(PROVIDED RECORDS Opens)

(** * pfp.fields: the field classes of the Pfp DOM

    A shallow embedding of [pfp/fields.py] (Python 2): the [Field] base
    class, [Struct], the [NumberBase] family, [Array], [String] and
    [WString], together with the part of the Python run time they lean
    on (attribute lookup through instance, class and [__getattr__],
    [struct.pack] and [struct.unpack], the UTF-16LE codec, list
    indexing, augmented assignment).

    Field objects live in a store and are referred to by location, so
    that the ordered child list of a [Struct] and its name index can
    alias the same object.  Methods are state transformers over the
    store and the streams; they return a value, raise an exception,
    or stop for a reason that is not a Python outcome (see [stuck]).
    What an exception leaves behind in the store stays there.

    Integers are unbounded, as Python's are; a [str] is a string of
    bytes; a [float] is an IEEE 754 binary64 number in the
    representation of the Standard Library's [SpecFloat]. *)

From Stdlib Require Import ZArith Lia Ascii String.
From Stdlib Require Import Floats.SpecFloat.
From stdpp Require Import base gmap strings list fin_maps pretty.

(** ** Classes *)

(** The classes defined in [fields.py]. *)
Inductive Cls :=
  | C_Field | C_Void | C_Struct | C_Dom
  | C_NumberBase
  | C_Char | C_UChar | C_Short | C_UShort
  | C_Int | C_UInt | C_Int64 | C_UInt64
  | C_Float | C_Double
  | C_Array | C_String | C_WString.

Global Instance Cls_eq_dec : EqDecision Cls.
Proof. solve_decision. Defined.

(** The direct base class ([class UChar(Char)], ...); [None] for
    [Field], whose base is [object]. *)
Definition base (c : Cls) : option Cls :=
  match c with
  | C_Field => None
  | C_Void | C_Struct | C_NumberBase | C_Array | C_String => Some C_Field
  | C_Dom => Some C_Struct
  | C_Char | C_Short | C_Int | C_Int64 | C_Float | C_Double => Some C_NumberBase
  | C_UChar => Some C_Char
  | C_UShort => Some C_Short
  | C_UInt => Some C_Int
  | C_UInt64 => Some C_Int64
  | C_WString => Some C_String
  end.

Fixpoint mro_from (depth : nat) (c : Cls) : list Cls :=
  c :: match depth, base c with
       | S d, Some b => mro_from d b
       | _, _ => []
       end.

(** Method resolution order; the hierarchy is single-inheritance and
    at most four classes deep. *)
Definition mro (c : Cls) : list Cls := mro_from 3 c.

Definition issubclass (c b : Cls) : bool := bool_decide (b ∈ mro c).

(** ** Values *)

Abbreviation loc := nat (only parsing).

(** Python values that reach the field classes.  [VStr] is a Python 2
    [str] (a byte string), [VUni] a [unicode] object given by its code
    points, [VFloat] a Python [float] (IEEE binary64), [VField] a
    reference to a field object, [VStream] a reference to an I/O stream
    and [VClass] a class object. *)
Inductive PyVal :=
  | VNone
  | VInt (z : Z)
  | VFloat (f : spec_float)
  | VStr (s : string)
  | VUni (u : list Z)
  | VField (l : loc)
  | VStream (sid : nat)
  | VClass (c : Cls).

(** [isinstance(v, Field)]: every object in the store is an instance
    of a subclass of [Field]. *)
Definition isinstance_Field (v : PyVal) : bool :=
  match v with VField _ => true | _ => false end.

(** Modelled from the spec: [errors.PrematureEOF], the exception of
    the module [errors] that a parse method raises when the stream
    yields fewer bytes than it needs (PrematureEndOfInput), is the
    constructor [PrematureEOF].  The other constructors are built-in
    exceptions of Python and [struct.error]. *)
Inductive exn :=
  | PrematureEOF | AttributeError | NameError | TypeError | IndexError
  | StructError | ZeroDivisionError | ValueError | OverflowError
  | UnicodeError.

(** Ways a run of the model can stop that are not Python exceptions:
    the recursion budget is exhausted, the run leaves the modelled
    fragment of Python, or a reference points outside the store. *)
Inductive stuck := OutOfFuel | NotModelled | BadRef.

Inductive res (A : Type) :=
  | Ok (a : A)
  | Raise (e : exn)
  | Stuck (r : stuck).
Arguments Ok {A} a.
Arguments Raise {A} e.
Arguments Stuck {A} r.

(** ** Objects, streams and the store *)

(** A field object: its class, its instance [__dict__] restricted to
    scalar-valued attributes ([_pfp__name], [_pfp__value],
    [_pfp__data], [endian], [width], [field_cls], ...), and the three
    containers the classes keep: [_pfp__children] and
    [_pfp__children_map] of a [Struct], [items] of an [Array]. *)
Record obj := mkObj {
  o_cls : Cls;
  o_dict : gmap string PyVal;
  o_children : list loc;
  o_children_map : gmap string loc;
  o_items : list loc
}.

(** A stream: the bytes not yet read and the bytes written so far. *)
Record stream := mkStream {
  s_unread : string;
  s_written : string
}.

Record state := mkState {
  heap : list obj;
  streams : list stream
}.

(** ** The state-and-exception monad *)

Definition M (A : Type) : Type := state → res A * state.

Definition ret {A} (a : A) : M A := λ st, (Ok a, st).
Definition raise {A} (e : exn) : M A := λ st, (Raise e, st).
Definition stop {A} (r : stuck) : M A := λ st, (Stuck r, st).

Definition bind {A B} (m : M A) (k : A → M B) : M B :=
  λ st, match m st with
        | (Ok a, st') => k a st'
        | (Raise e, st') => (Raise e, st')
        | (Stuck r, st') => (Stuck r, st')
        end.

Notation "'let*' x ':=' m 'in' k" := (bind m (λ x, k))
  (at level 10, x name, m at level 100, k at level 200).
Notation "m ';;' k" := (bind m (λ _, k))
  (at level 100, k at level 200, right associativity).

Definition lift_res {A} (r : res A) : M A := λ st, (r, st).

Definition get_obj (l : loc) : M obj :=
  λ st, match heap st !! l with
        | Some o => (Ok o, st)
        | None => (Stuck BadRef, st)
        end.

Definition set_obj (l : loc) (o : obj) : M unit :=
  λ st, (Ok tt, mkState (<[l := o]> (heap st)) (streams st)).

Definition modify_obj (l : loc) (f : obj → obj) : M unit :=
  let* o := get_obj l in set_obj l (f o).

(** A new object goes at the end of the store. *)
Definition alloc (o : obj) : M loc :=
  λ st, (Ok (length (heap st)), mkState (heap st ++ [o]) (streams st)).

Definition new_obj (c : Cls) : obj := mkObj c ∅ [] ∅ [].

Definition set_dict (d : gmap string PyVal) (o : obj) : obj :=
  mkObj (o_cls o) d (o_children o) (o_children_map o) (o_items o).
Definition set_children (cs : list loc) (o : obj) : obj :=
  mkObj (o_cls o) (o_dict o) cs (o_children_map o) (o_items o).
Definition set_children_map (m : gmap string loc) (o : obj) : obj :=
  mkObj (o_cls o) (o_dict o) (o_children o) m (o_items o).
Definition set_items (its : list loc) (o : obj) : obj :=
  mkObj (o_cls o) (o_dict o) (o_children o) (o_children_map o) its.

(** ** Byte strings *)

Fixpoint str_take (n : nat) (s : string) : string :=
  match n, s with
  | S k, String a r => String a (str_take k r)
  | _, _ => ""
  end.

(PROVIDED RECORDS Closes)

PROMPT - Report all lines in the records that include the string "store".

REPLY TO THE EXERCISE -
    Field objects live in a store and are referred to by location, so
    store and the streams; they return a value, raise an exception,
    What an exception leaves behind in the store stays there.
(** [isinstance(v, Field)]: every object in the store is an instance
    fragment of Python, or a reference points outside the store. *)
(** ** Objects, streams and the store *)
(** A new object goes at the end of the store. *)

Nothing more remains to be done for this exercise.